Другая страна

22
18
20
22
24
26
28
30

– Мне кажется, – поспешил ответить Эрик, – что никакой причины не было. Они не видели раньше этих ребят.

– Думаю, – сказала Ида, – это могла быть месть за боль, причиненную им другими, посторонними мальчишками.

– Вполне возможно, – согласился Эрик.

Они вышли к парку у конца Пятой авеню. Эрик уже много лет не бродил здесь, и, когда они зашагали по дорожкам, ни на минуту не оставлявшее его тошнотворное чувство тоски и одиночества еще больше усилилось. Бог мой, здесь росли все те же деревья, стояли скамейки, ходили люди, на траве перекрещивались тени, на пустой в это время суток детской площадке одиноко висели качели, виднелись детская горка и песочница. Место, где собирались бездетные отщепенцы на свои безрадостные сборища, окружала темнота. Казалось, сегодня вечером вся жизнь, вся его жизнь тошнотой подкатила к горлу. Волны воспоминаний вновь и вновь накатывали на него, накрывая с головой, а отхлынув, всякий раз оставляли его униженным и корчащимся в отчаянии на песке. Как тяжело, когда тебя презирают! И уж абсолютно невозможно не презирать себя самому! А вон там, расположившись под фонарями, простодушные и довольные собой мужчины мирно играли в шахматы. Откуда-то из глубины парка доносились звуки гитары и пение. Все четверо неспешно шли в том направлении; каждый из них ждал, чем закончится этот вечер, и боялся неожиданностей. У фонтанчика собралось много народа; когда они приблизились, то увидели, что толпа распадается на несколько групп, каждая окружала своего певца или даже нескольких. Все исполнители, и мужчины и женщины, носили джинсы, у всех были длинные волосы и больше рвения, нежели таланта. И все же что-то удивительно привлекательное и трогательное светилось в их молодых чумазых лицах, и в горящих невинных глазах, и в непоставленных искренних голосах. Они пели, как будто хотели привнести своим пением в мир бессмертие, даруемое чистотой. Слушатели принадлежали к другому кругу, это были люди пустые и порочные, лишенные цели и не видящие ни в чем смысла, они прибились сюда, чтобы согреть и утешить себя близостью и запахом человеческой плоти. На некотором расстоянии от толпы, под фонарем, топтался полицейский.

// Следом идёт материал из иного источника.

(** A plain id is a segment of the path, and the router reads the same id back. *)
Lemma delete_request_plain from id :
  plain_id (bytes_of_string id) ->
  delete_request from id
  = Some {| Method := "DELETE"; URL := plain_url (buildURL_path (bytes_of_string id)); Host := p_host from;
            ClientIP := p_ip from; TLS := p_tls from; Segments := ["v1"; "agent"; id; "history"];
            ReqHeader := ∅; ContentLength := 0; Body := []; BodyErr := false |}.
Proof.
  intros Hpl. destruct (plain_path _ Hpl) as [Hpath Hesc]. destruct Hpl as [Hid Hclean]. unfold delete_request.
  destruct (origin_plain _ Hesc) as [-> Hep]; [by rewrite Hpath|]. cbn [mbind option_bind]. rewrite Hep.
  generalize (plain_url (buildURL_path (bytes_of_string id))). intros u. rewrite Hpath.
  assert (("/"%byte : byte) ∉ bytes_of_string id) as Hs.
  { intros Hin. rewrite Forall_forall in Hid. specialize (Hid _ Hin). by vm_compute in Hid. }
  unfold route_segments.
  assert (split_byte "/" (bytes_of_string "/v1/agent/" ++ bytes_of_string id ++ bytes_of_string "/history")
          = [[]; bytes_of_string "v1"; bytes_of_string "agent"; bytes_of_string id; bytes_of_string "history"])
    as ->.
  { change (bytes_of_string "/v1/agent/" ++ bytes_of_string id ++ bytes_of_string "/history")
      with ([] ++ "/"%byte :: bytes_of_string "v1" ++ "/"%byte :: bytes_of_string "agent" ++ "/"%byte ::
            bytes_of_string id ++ "/"%byte :: bytes_of_string "history").
    rewrite !split_app by (done || (apply (bool_decide_unpack _); by vm_compute)). done. }
  cbn [forallb]. rewrite Hclean. change (clean_segment (bytes_of_string "v1")) with true.
  change (clean_segment (bytes_of_string "agent")) with true.
  change (clean_segment (bytes_of_string "history")) with true. cbn [andb mapM].
  pose proof (unescape_escape encodePathSegment (bytes_of_string id)) as Hun.
  fold (PathEscape (bytes_of_string id)) in Hun. rewrite (proj2 (escape_id_iff _) Hid) in Hun. rewrite Hun.
  cbn. by rewrite !string_of_bytes_of_string.
Qed.

(** The id derived from the command is plain: sixteen hexadecimal digits. *)
Lemma substring_take n s : bytes_of_string (String.substring 0 n s) = take n (bytes_of_string s).
Proof.
  unfold bytes_of_string, String.list_byte_of_string. revert n.
  induction s as [|c s IH]; intros [|n]; try done. cbn. by rewrite IH.
Qed.

Lemma default_agent_id_plain bin args : plain_id (bytes_of_string (DefaultAgentID bin args)).
Proof.
  unfold DefaultAgentID. destruct (GoSha256.sha256_hex_shape (agent_preimage bin args)) as [Hlen Hhex].
  rewrite substring_take. set (d := bytes_of_string _) in *.
  assert (length (take 16 d) = 16%nat) as Hl.
  { rewrite length_take. assert (length d = 64%nat) as ->; [|done]. rewrite <- Hlen. unfold d.
    generalize (GoSha256.sha256_hex (agent_preimage bin args)). clear.
    unfold bytes_of_string, String.list_byte_of_string. induction s as [|c s IH]; [done|]. cbn. by rewrite IH. }
  split.
  - apply (Forall_take _ 16) in Hhex. eapply Forall_impl; [exact Hhex|].
    intros c Hc. by destruct c; vm_compute in Hc |- *.
  - unfold clean_segment. rewrite bool_decide_false; [done|]. intros Hin.
    rewrite !elem_of_cons in Hin. destruct Hin as [E|[E|[E|E%elem_of_nil]]]; try done; by rewrite E in Hl.
Qed.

Они шли парами: впереди Ида и Вивальдо, за ними, на некотором расстоянии, Эрик и Эллис. Эрик понимал: приличие требует, чтобы он сделал попытку заговорить с мужчиной, идущим рядом, но у него не было никакого желания вступать в разговор, он хотел только одного – поскорее сбежать, хотя и боялся остаться один. Ида и Вивальдо тоже всю дорогу промолчали. Но теперь, когда они переходили от одной поющей группы к другой, слушая то романтизированные западные баллады, то беззубые негритянские спиричуэлы, до Эрика донеслись обрывки их разговора. Он знал, что Эллис тоже их слышит, потому и обратился в конце концов к нему с вопросом.

Послышались слова Иды:

– …радость моя, прошу тебя, не надо.

– Перестань называть меня так. Любого засранца, который норовит залезть тебе под юбку, ты тоже называешь «моя радость».

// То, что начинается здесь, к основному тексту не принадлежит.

Lemma child_helpful c :
  consistent c && ending c = true -> settled c <> true ->
  exists c', child_step (helpful c) c = Some c' /\ (remaining c' < remaining c)%nat.
Proof.
  unfold consistent, ending, settled, helpful, remaining, child_step, guard, watch_fire, is_closed.
  destruct c as [ctx l mem out cl w wd ex sg]. destruct w, l, wd, ctx; cbn; try done; intros _ _;
    eexists; (split; [done|]); cbn; lia.
Qed.

Lemma child_other a c c' :
  consistent c && ending c = true -> settled c <> true -> child_step a c = Some c' ->
  settled c' = true \/ (remaining c' < remaining c)%nat
  \/ (remaining c' = remaining c /\ helpful c' = helpful c).
Proof.
  intros _ _ Hs. right. destruct c as [ctx l mem out cl w wd ex sg]. unfold remaining, helpful.
  destruct a; cbn in Hs; unfold guard, watch_fire, is_closed in Hs; cbn in Hs;
    repeat (match type of Hs with context [match ?x with _ => _ end] => destruct x eqn:? end;
            cbn in Hs; try discriminate Hs);
    injection Hs as <-; cbn [wait_at leader watch_at set_leader set_wait set_watch set_exec set_world send];
    first [by right | destruct l; cbn in *; first [by right | left; lia | done]].
Qed.

(** The actions of the supervisor's goroutines and of the system's timers. *)
Definition goroutine_actions : list action :=
  [WatchDone; WaitClose; WaitDelayOver; WatchContext; WatchGrace; WaitReap].

Lemma helpful_goroutine c : helpful c ∈ goroutine_actions.
Proof. unfold helpful, goroutine_actions. destruct (wait_at c), (is_running (leader c)), (watch_at c); set_solver. Qed.

(** Signals, the grace and WaitDelay all come after the context. *)
Definition quiet (c : Child) : Prop :=
  ctx_done c = false -> signals c = [] /\ watch_at c <> OnGrace /\ exec_at c <> ExecDelay.

Lemma quiet_step a c c' : quiet c -> child_step a c = Some c' -> quiet c'.
Proof.
  unfold quiet. intros Hq Hs. destruct c as [ctx l mem out cl w wd ex sg].
  destruct a; cbn in Hs; unfold guard, watch_fire, is_closed in Hs; cbn in Hs;
    repeat (match type of Hs with context [match ?x with _ => _ end] => destruct x eqn:? end;
            cbn in Hs; try discriminate Hs);
    injection Hs as <-; cbn in *; intros Hctx; try done;
    destruct (Hq Hctx) as (? & ? & ?); split_and!; done.
Qed.

(** C10. The child is always reaped: on every weakly fair schedule of the supervisor's
    goroutines and timers, once the context is done or the child has ended, Wait eventually
    returns with the child reaped and its exit code, and the watchdog is gone - whatever
    the child does about SIGTERM, whatever it forks, and whoever keeps its output pipe
    open; and as long as the context is not done no signal is ever sent. *)
Theorem child_always_reaped out st act n :
  st 0%nat = startChild out -> is_run child_step st act ->
  Forall (weakly_fair child_step st act) goroutine_actions ->
  ctx_done (st n) = true \/ leader (st n) <> Running ->
  (exists m s, (n <= m)%nat /\ wait_at (st m) = WaitClosed /\ watch_at (st m) = WatchEnded
               /\ leader (st m) = Reaped s /\ child_exit_code (st m) = ExitCode s)
  /\ forall k, ctx_done (st k) = false -> signals (st k) = [].
Proof.
  intros H0 Hrun Hfair Hend.
  assert (forall k, consistent (st k) = true /\ quiet (st k)) as Hinv.
  { induction k as [|k [IHc IHq]]; [by rewrite H0|]. specialize (Hrun k).
    destruct (act k) as [a|]; [|by rewrite Hrun].
    split; [by eapply consistent_step|by eapply quiet_step]. }
  split; [|intros k Hk; by apply Hinv].
  destruct (fair_progress child_step (fun c => consistent c && ending c = true)
    (fun c => settled c = true) remaining helpful ending_step child_helpful child_other st act n Hrun)
    as (m & Hm & Hset).
  - intros c _. apply (proj1 (Forall_forall _ _) Hfair), helpful_goroutine.
  - apply andb_true_iff. split; [apply Hinv|]. unfold ending.
    destruct Hend as [->|Hl]; [done|]. destruct (leader (st n)); [done|..]; by rewrite orb_true_r.
  - unfold settled in Hset. exists m. unfold child_exit_code.
    destruct (wait_at (st m)), (watch_at (st m)), (leader (st m)) as [| |s]; try done. by exists s.
Qed.

(** ** A run *)

(** A child that ignores SIGTERM and leaves a daemon holding its pipe. *)
Definition stubborn : list action :=
  [EnvFork; EnvCancel; ExecCancel; WatchContext; WatchGrace; WaitReap; WaitDelayOver; WaitClose].

Lemma child_always_reaped_witness :
  exists m, (2 <= m)%nat /\ wait_at (play child_step (startChild true) stubborn m) = WaitClosed
            /\ child_exit_code (play child_step (startChild true) stubborn 8) = 137.
Proof.
  destruct (child_always_reaped true (play child_step (startChild true) stubborn) (fun n => stubborn !! n) 2)
    as [(m & s & Hm & Hw & _) _].
  - reflexivity.
  - apply play_run. reflexivity.
  - repeat (apply Forall_cons_2; [apply play_fair; reflexivity|]). apply Forall_nil_2.
  - left. reflexivity.
  - exists m. split; [exact Hm|]. split; [exact Hw|]. reflexivity.
Defined.

(** The re-check before the SIGKILL does not cover the time between the reaping of the
    child and close(c.done), which a process that keeps the output pipe open stretches up
    to WaitDelay, beyond the grace: the group is then signalled though its leader is reaped
    and it has no member left. *)
Example kill_after_reap :
  signals (play child_step (startChild true) [EnvCancel; ExecCancel; WatchContext; EnvExit (ExitedWith 0); WaitReap;
                                   WatchGrace] 6)
  = [(GroupTerm, Running, false); (GroupKill, Reaped (ExitedWith 0), false)].
Proof. reflexivity. Qed.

– Ты хочешь вести разговор в таком тоне?

– Послушай, хватит разыгрывать из себя леди.

– …твой разговор. Никогда не пойму белых, никогда, никогда, никогда! Как можешь ты так говорить? И как можешь рассчитывать на уважение к себе, если сам себя не уважаешь?

– О, Боже! Опять угораздило связаться с представительницей домашних негров! И учти, я – не «белые люди»!

– …я предупреждаю тебя! Я предупреждаю тебя!

– …это ты всегда начинаешь! Всегда ты!

– …Я знала, что ты будешь ревновать. Только поэтому!

– Могу сказать тебе, крошка, только одно – хороший же ты способ избрала, чтобы избавить меня от ревности.

– Может, поговорим об этом позже? Почему нужно всегда все портить?

– Конечно, конечно… Значит, это я все порчу? Пусть так.

Эрик поторопился обратиться к Эллису:

– Как вы полагаете, кто-нибудь из этих певцов имел бы шанс на телевидении?